Only one stretch of the data below should be repeated: the lines from the line containing "Definition node_attr (q" through the line containing "if operFlag iter =? LIMIT then", inclusive, exactly as they are.

:: DATA FOR PROCESSING ::

(* ===== verification/QuerySync.v ===== *)
(** Model of [QueryObject] and [QuerySyncObject] as the synchronization uses them
    (storage/src/sqlite/query_object.cpp, query_sync_object.cpp): the attributes of a query,
    its identity, and how it is written to and read from a parcel. *)

From S2P Require Import Prelude Memory Parcel CommTypes ProtocolProto SyncStorage CommitNotify.
From Stdlib Require Import ZArith Lia.
From Stdlib Require Import Strings.Byte.
From stdpp Require Import base numbers list.

Open Scope Z_scope.

(** * Queries *)

(** The union of a [FieldValue] is kept as its longest member. *)
Record FieldValue := mkFieldValue {
  longValue : Z;
  stringValue : list byte
}.

Definition newFieldValue : FieldValue := mkFieldValue 0 [].

(** [operFlag] and [type] are enumerations that are also read from the wire, where they can
    be any number. *)
Record QueryObjNode := mkQueryObjNode {
  operFlag : Z;
  fieldName : list byte;
  valueType : Z;
  fieldValue : list FieldValue
}.

Definition OPER_ILLEGAL : Z := 0.
Definition QUERY_BY_KEY_PREFIX : Z := 0x0401.
Definition LIMIT : Z := 0x0701.
Definition ORDERBY : Z := 0x0702.
Definition SUGGEST_INDEX : Z := 0x0801.
Definition IN_KEYS : Z := 0x0901.
Definition VALUE_TYPE_INVALID : Z := -1.

Definition newQueryObjNode : QueryObjNode := mkQueryObjNode OPER_ILLEGAL [] VALUE_TYPE_INVALID [].

Definition SYMBOL_TYPE_MASK : Z := 0xff00.
Definition PREFIXKEY_SYMBOL : Z := 0x0400.
Definition IN_KEYS_SYMBOL : Z := 0x0900.

Definition GetSymbolType (queryObjType : Z) : Z := Z.land queryObjType SYMBOL_TYPE_MASK.

(** The order of [std::set<Key>]: lexicographic on unsigned bytes. *)
Fixpoint key_ltb (a b : Key) : bool :=
  match a, b with
  | _, [] => false
  | [], _ :: _ => true
  | x :: a, y :: b => (b2z x <? b2z y) || ((b2z x =? b2z y) && key_ltb a b)
  end.

(** [std::set::emplace]; the set is the list of its keys in order. *)
Fixpoint emplace (keys : list Key) (k : Key) : list Key :=
  match keys with
  | [] => [k]
  | x :: rest => if key_ltb k x then k :: keys
                 else if key_ltb x k then x :: emplace rest k else keys
  end.

(** The fields of [QueryObject], less the schema, which only the check of a query uses. *)
Record QuerySyncObject := mkQuerySyncObject {
  queryObjNodes_ : list QueryObjNode;
  prefixKey_ : Key;
  tableName_ : list byte;
  suggestIndex_ : list byte;
  keys_ : list Key;
  isValid_ : bool;
  initialized_ : bool;
  isTableNameSpecified_ : bool;
  limit_ : Z;
  offset_ : Z;
  hasOrderBy_ : bool;
  hasLimit_ : bool;
  hasPrefixKey_ : bool;
  hasInKeys_ : bool;
  orderByCounts_ : Z
}.

Definition INVALID_LIMIT : Z := INT32_MAX.
Definition LIMIT_FIELD_VALUE_SIZE : Z := 2.

(** "sync_data". *)
Definition SYNC_DATA_TABLE : list byte := [x73; x79; x6e; x63; x5f; x64; x61; x74; x61].

Definition newQuerySyncObject : QuerySyncObject :=
  mkQuerySyncObject [] [] SYNC_DATA_TABLE [] [] true false false INVALID_LIMIT 0 false false false false 0.

Section Attributes.
Context `{Host}.

(** The first four bytes of the union in memory. *)
Definition integerValue (v : FieldValue) : Z :=
  to_signed 32 (load_int (take 4 (store_int 8 (longValue v)))).

(** One round of the loop of [GetAttrFromQueryObjNodes]. *)
Definition node_attr (q : QuerySyncObject) (iter : QueryObjNode) : QuerySyncObject :=
  let symbolType := GetSymbolType (operFlag iter) in
  let set := fun limit offset orderBy hasLimit prefix inKeys =>
    mkQuerySyncObject (queryObjNodes_ q) (prefixKey_ q) (tableName_ q) (suggestIndex_ q) (keys_ q)
      (isValid_ q) (initialized_ q) (isTableNameSpecified_ q) limit offset orderBy hasLimit prefix inKeys
      (orderByCounts_ q) in
  if operFlag iter =? LIMIT then
    match fieldValue iter with
    | [v0; v1] => set (integerValue v0) (integerValue v1) (hasOrderBy_ q) true (hasPrefixKey_ q) (hasInKeys_ q)
    | _ => set (limit_ q) (offset_ q) (hasOrderBy_ q) true (hasPrefixKey_ q) (hasInKeys_ q)
    end
  else if operFlag iter =? ORDERBY then
    set (limit_ q) (offset_ q) true (hasLimit_ q) (hasPrefixKey_ q) (hasInKeys_ q)
  else if symbolType =? PREFIXKEY_SYMBOL then
    set (limit_ q) (offset_ q) (hasOrderBy_ q) (hasLimit_ q) true (hasInKeys_ q)
  else if symbolType =? IN_KEYS_SYMBOL then
    set (limit_ q) (offset_ q) (hasOrderBy_ q) (hasLimit_ q) (hasPrefixKey_ q) true
  else q.

Definition GetAttrFromQueryObjNodes (q : QuerySyncObject) : QuerySyncObject :=
  fold_left node_attr (queryObjNodes_ q) q.

(** The constructor that takes the parts of a query. *)
Definition QuerySyncObject_of (nodes : list QueryObjNode) (prefixKey : Key) (keys : list Key)
    : QuerySyncObject :=
  GetAttrFromQueryObjNodes
    (mkQuerySyncObject nodes prefixKey SYNC_DATA_TABLE [] keys true false false INVALID_LIMIT 0
       false false false false 0).

End Attributes.

Definition SetTableName (q : QuerySyncObject) (tableName : list byte) : QuerySyncObject :=
  mkQuerySyncObject (queryObjNodes_ q) (prefixKey_ q) tableName (suggestIndex_ q) (keys_ q)
    (isValid_ q) (initialized_ q) true (limit_ q) (offset_ q) (hasOrderBy_ q) (hasLimit_ q)
    (hasPrefixKey_ q) (hasInKeys_ q) (orderByCounts_ q).

Definition GetRelationTableName (q : QuerySyncObject) : list byte :=
  if negb (isTableNameSpecified_ q) then [] else tableName_ q.

Definition QUERY_SYNC_OBJECT_VERSION_0 : Z := 0.
Definition QUERY_SYNC_OBJECT_VERSION_1 : Z := 1.
Definition QUERY_SYNC_OBJECT_VERSION_CURRENT : Z := QUERY_SYNC_OBJECT_VERSION_1.

Definition GetVersion (q : QuerySyncObject) : Z :=
  if isTableNameSpecified_ q || negb (bool_decide (keys_ q = []))
  then QUERY_SYNC_OBJECT_VERSION_1 else QUERY_SYNC_OBJECT_VERSION_0.

(** "remote query". *)
Definition MAGIC : list byte :=
  [x72; x65; x6d; x6f; x74; x65; x20; x71; x75; x65; x72; x79].

Definition MAX_INKEYS_SIZE : Z := 128.

(** * On the wire *)

Section Wire.
Context `{Host}.

Definition IsError : Run bool := fun p => Some (isError_ p, p).

(** [parcel.IsError()] after writes whose statuses are not looked at. *)
Definition unless_error (errCode : Z) (rest : Run Z) : Run Z :=
  failed ← IsError; if failed : bool then mret errCode else rest.

(** The loops that write one thing after the other without looking at the statuses. *)
Fixpoint write_each {A} (write : A -> Run ()) (l : list A) : Run () :=
  match l with
  | [] => mret ()
  | x :: l => _ ← write x; write_each write l
  end.

Definition SerializeDataObjNode (objNode : QueryObjNode) : Run Z :=
  if operFlag objNode =? OPER_ILLEGAL then mret (- E_INVALID_QUERY_FORMAT)
  else
    _ ← WriteUInt32 (operFlag objNode);
    _ ← EightByteAlign;
    _ ← WriteString (fieldName objNode);
    _ ← WriteInt (valueType objNode);
    _ ← WriteUInt32 (u32 (zlen (fieldValue objNode)));
    _ ← write_each (fun value => _ ← WriteString (stringValue value); _ ← WriteInt64 (longValue value); mret ())
          (fieldValue objNode);
    unless_error (- E_INVALID_ARGS) (mret E_OK).

(** The loop of [DeSerializeDataObjNode]: [valueSize] rounds. *)
Fixpoint read_values (valueSize : nat) (values : list FieldValue) : Run (Z * list FieldValue) :=
  match valueSize with
  | O => mret (E_OK, values)
  | S valueSize =>
    '(_, s) ← ReadString [];
    '(_, l) ← ReadInt64 0;
    failed ← IsError;
    if failed : bool then mret (- E_INVALID_ARGS, values)
    else read_values valueSize (values ++ [mkFieldValue l s])
  end.

Definition DeSerializeDataObjNode (objNode : QueryObjNode) : Run (Z * QueryObjNode) :=
  '(_, readOperFlag) ← ReadUInt32 0;
  _ ← EightByteAlign;
  '(_, name) ← ReadString (fieldName objNode);
  '(_, readInt) ← ReadInt (-1);
  '(_, valueSize) ← ReadUInt32 0;
  failed ← IsError;
  if failed : bool then
    mret (- E_INVALID_ARGS, mkQueryObjNode readOperFlag name readInt (fieldValue objNode))
  else
    '(errCode, values) ← read_values (Z.to_nat valueSize) (fieldValue objNode);
    mret (errCode, mkQueryObjNode readOperFlag name readInt values).

(** The loop over the nodes, which stops at the first error. *)
Fixpoint write_nodes (nodes : list QueryObjNode) : Run Z :=
  match nodes with
  | [] => mret E_OK
  | node :: nodes => then_write (SerializeDataObjNode node) (write_nodes nodes)
  end.

(** [GetObjContext] and what is written of the context and of the object. *)
Definition q_SerializeData (q : QuerySyncObject) (softWareVersion : Z) : Run Z :=
  if negb (isValid_ q) then mret (- E_INVALID_QUERY_FORMAT)
  else
    _ ← WriteString MAGIC;
    _ ← WriteUInt32 (GetVersion q);
    _ ← WriteVectorChar (prefixKey_ q);
    _ ← WriteString (suggestIndex_ q);
    _ ← WriteUInt32 (u32 (zlen (queryObjNodes_ q)));
    _ ← EightByteAlign;
    then_write (write_nodes (queryObjNodes_ q)) $
    _ ← (if QUERY_SYNC_OBJECT_VERSION_1 <=? GetVersion q then
           _ ← WriteUInt32 (if isTableNameSpecified_ q then 1 else 0);
           _ ← (if isTableNameSpecified_ q then WriteString (tableName_ q) else mret E_OK);
           _ ← WriteUInt32 (u32 (zlen (keys_ q)));
           write_each (fun key => _ ← WriteVectorChar key; mret ()) (keys_ q)
         else mret ());
    unless_error (- E_INVALID_ARGS) (_ ← EightByteAlign; mret E_OK).

Fixpoint read_nodes (nodesSize : nat) (nodes : list QueryObjNode) : Run (Z * list QueryObjNode) :=
  match nodesSize with
  | O => mret (E_OK, nodes)
  | S nodesSize =>
    '(errCode, node) ← DeSerializeDataObjNode newQueryObjNode;
    if negb (errCode =? E_OK) then mret (errCode, nodes)
    else read_nodes nodesSize (nodes ++ [node])
  end.

Fixpoint read_keys (keysSize : nat) (keys : list Key) : Run (list Key) :=
  match keysSize with
  | O => mret keys
  | S keysSize => '(_, key) ← ReadVectorChar []; read_keys keysSize (emplace keys key)
  end.

Definition DeSerializeVersion1Data (version : Z) (tableName : list byte) (keys : list Key)
    : Run (Z * list byte * list Key) :=
  if QUERY_SYNC_OBJECT_VERSION_1 <=? version then
    '(_, isTblNameExist) ← ReadUInt32 0;
    tableName ← (if negb (isTblNameExist =? 0) then '(_, name) ← ReadString tableName; mret name
                 else mret tableName);
    '(_, keysSize) ← ReadUInt32 0;
    if MAX_INKEYS_SIZE <? keysSize then mret (- E_PARSE_FAIL, tableName, keys)
    else keys ← read_keys (Z.to_nat keysSize) keys; mret (E_OK, tableName, keys)
  else mret (E_OK, tableName, keys).

(** The status, and the query, which is only assigned on success. *)
Definition q_DeSerializeData (queryObj : QuerySyncObject) : Run (Z * QuerySyncObject) :=
  '(_, magic) ← ReadString [];
  if negb (bool_decide (magic = MAGIC)) then mret (- E_INVALID_ARGS, queryObj)
  else
    '(_, version) ← ReadUInt32 QUERY_SYNC_OBJECT_VERSION_0;
    if QUERY_SYNC_OBJECT_VERSION_CURRENT <? version then mret (- E_VERSION_NOT_SUPPORT, queryObj)
    else
      '(_, prefixKey) ← ReadVectorChar [];
      '(_, suggestIndex) ← ReadString [];
      '(_, nodesSize) ← ReadUInt32 0;
      failed ← IsError;
      if failed : bool then mret (- E_INVALID_ARGS, queryObj)
      else
        _ ← EightByteAlign;
        '(errCode, nodes) ← read_nodes (Z.to_nat nodesSize) [];
        if negb (errCode =? E_OK) then mret (errCode, queryObj)
        else
          '(errCode, tableName, keys) ← DeSerializeVersion1Data version [] [];
          if negb (errCode =? E_OK) then mret (errCode, queryObj)
          else
            failed ← IsError;
            if failed : bool then mret (- E_INVALID_ARGS, queryObj)
            else
              let queryObj := QuerySyncObject_of nodes prefixKey keys in
              mret (E_OK, if negb (bool_decide (tableName = [])) then SetTableName queryObj tableName
                          else queryObj).

(** * The identity of a query *)

Definition not_identified (node : QueryObjNode) : bool :=
  (operFlag node =? LIMIT) || (operFlag node =? ORDERBY) || (operFlag node =? SUGGEST_INDEX).

(** What [GetIdentify] adds up for the values and for the nodes. *)
Definition identify_values_len (len : Z) (values : list FieldValue) : Z :=
  fold_left (fun len value => u64 (len + GetStringLen (stringValue value) + GetInt64Len)) values len.

Definition identify_node_len (len : Z) (node : QueryObjNode) : Z :=
  if not_identified node then len
  else identify_values_len (u64 (len + GetUInt32Len + GetIntLen + GetStringLen (fieldName node)))
         (fieldValue node).

Definition identify_node (node : QueryObjNode) : Run () :=
  if not_identified node then mret ()
  else
    _ ← WriteUInt32 (operFlag node);
    _ ← WriteInt (valueType node);
    _ ← WriteString (fieldName node);
    write_each (fun value => _ ← WriteInt64 (longValue value); _ ← WriteString (stringValue value); mret ())
      (fieldValue node).

(** [CAP_HEX_CHAR_MAP]: '0' to '9' and 'A' to 'F'. *)
Definition CAP_HEX_CHAR_MAP : list byte :=
  [x30; x31; x32; x33; x34; x35; x36; x37; x38; x39; x41; x42; x43; x44; x45; x46].

(** [DBCommon::VectorToHexString] with its default separator, the empty string. *)
Definition VectorToHexString (inVec : list byte) : list byte :=
  concat ((fun entry => [default x00 (CAP_HEX_CHAR_MAP !! Z.to_nat (Z.shiftr (b2z entry) 4));
                         default x00 (CAP_HEX_CHAR_MAP !! Z.to_nat (Z.land (b2z entry) 15))]) <$> inVec).

Definition GetIdentify `{ValueHash} (q : QuerySyncObject) : option (list byte) :=
  if negb (isValid_ q) then Some []
  else
    let len := fold_left identify_node_len (queryObjNodes_ q) (GetVectorCharLen (prefixKey_ q)) in
    let len := u64 (len + (if isTableNameSpecified_ q then GetStringLen (tableName_ q) else 0)) in
    let len := fold_left (fun len key => u64 (len + GetVectorCharLen key)) (keys_ q) len in
    '(_, p) ← (_ ← WriteVectorChar (prefixKey_ q);
               _ ← write_each identify_node (queryObjNodes_ q);
               _ ← (if isTableNameSpecified_ q then WriteString (tableName_ q) else mret E_OK);
               write_each (fun key => _ ← WriteVectorChar key; mret ()) (keys_ q))
              (newParcel (Some (replicate (Z.to_nat len) x00)) (u32 len));
    if isError_ p then Some []
    else match CalcValueHash (default [] (buf_ p)) with
         | (errCode, hashBuff) => if negb (errCode =? E_OK) then Some [] else Some (VectorToHexString hashBuff)
         end.

End Wire.

(** * The computed length *)

(** One node; [None] for the early [return 0]. *)
Definition node_len (len : Z) (node : QueryObjNode) : option Z :=
  if operFlag node =? OPER_ILLEGAL then None
  else
    let len := GetEightByteAlign (u32 (u64 (len + GetUInt32Len))) in
    let len := u64 (len + GetStringLen (fieldName node) + GetIntLen + GetUInt32Len) in
    Some (fold_left (fun len value => u64 (len + GetInt64Len + GetStringLen (stringValue value)))
            (fieldValue node) len).

Fixpoint nodes_len (len : Z) (nodes : list QueryObjNode) : option Z :=
  match nodes with
  | [] => Some len
  | node :: nodes => len ← node_len len node; nodes_len len nodes
  end.

Definition q_CalculateLen (q : QuerySyncObject) : Z :=
  let len := u64 (GetStringLen MAGIC + GetUInt32Len + GetVectorCharLen (prefixKey_ q)
                  + GetStringLen (suggestIndex_ q) + GetUInt32Len) in
  match nodes_len (GetEightByteAlign (u32 len)) (queryObjNodes_ q) with
  | None => 0
  | Some len =>
    let len := u64 (len + GetUInt32Len) in
    let len := if isTableNameSpecified_ q then u64 (len + GetStringLen (tableName_ q)) else len in
    let len := u64 (len + GetUInt32Len) in
    let len := fold_left (fun len key => u64 (len + GetVectorCharLen key)) (keys_ q) len in
    let len := GetEightByteAlign (u32 len) in
    if INT32_MAX <? len then 0 else u32 len
  end.

Definition CalculateParcelLen (q : QuerySyncObject) (softWareVersion : Z) : Z :=
  if softWareVersion =? SOFTWARE_VERSION_CURRENT then q_CalculateLen q else 0.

:::

> SOLUTION TO THE PROBLEM:
Definition node_attr (q : QuerySyncObject) (iter : QueryObjNode) : QuerySyncObject :=
  let symbolType := GetSymbolType (operFlag iter) in
  let set := fun limit offset orderBy hasLimit prefix inKeys =>
    mkQuerySyncObject (queryObjNodes_ q) (prefixKey_ q) (tableName_ q) (suggestIndex_ q) (keys_ q)
      (isValid_ q) (initialized_ q) (isTableNameSpecified_ q) limit offset orderBy hasLimit prefix inKeys
      (orderByCounts_ q) in
  if operFlag iter =? LIMIT then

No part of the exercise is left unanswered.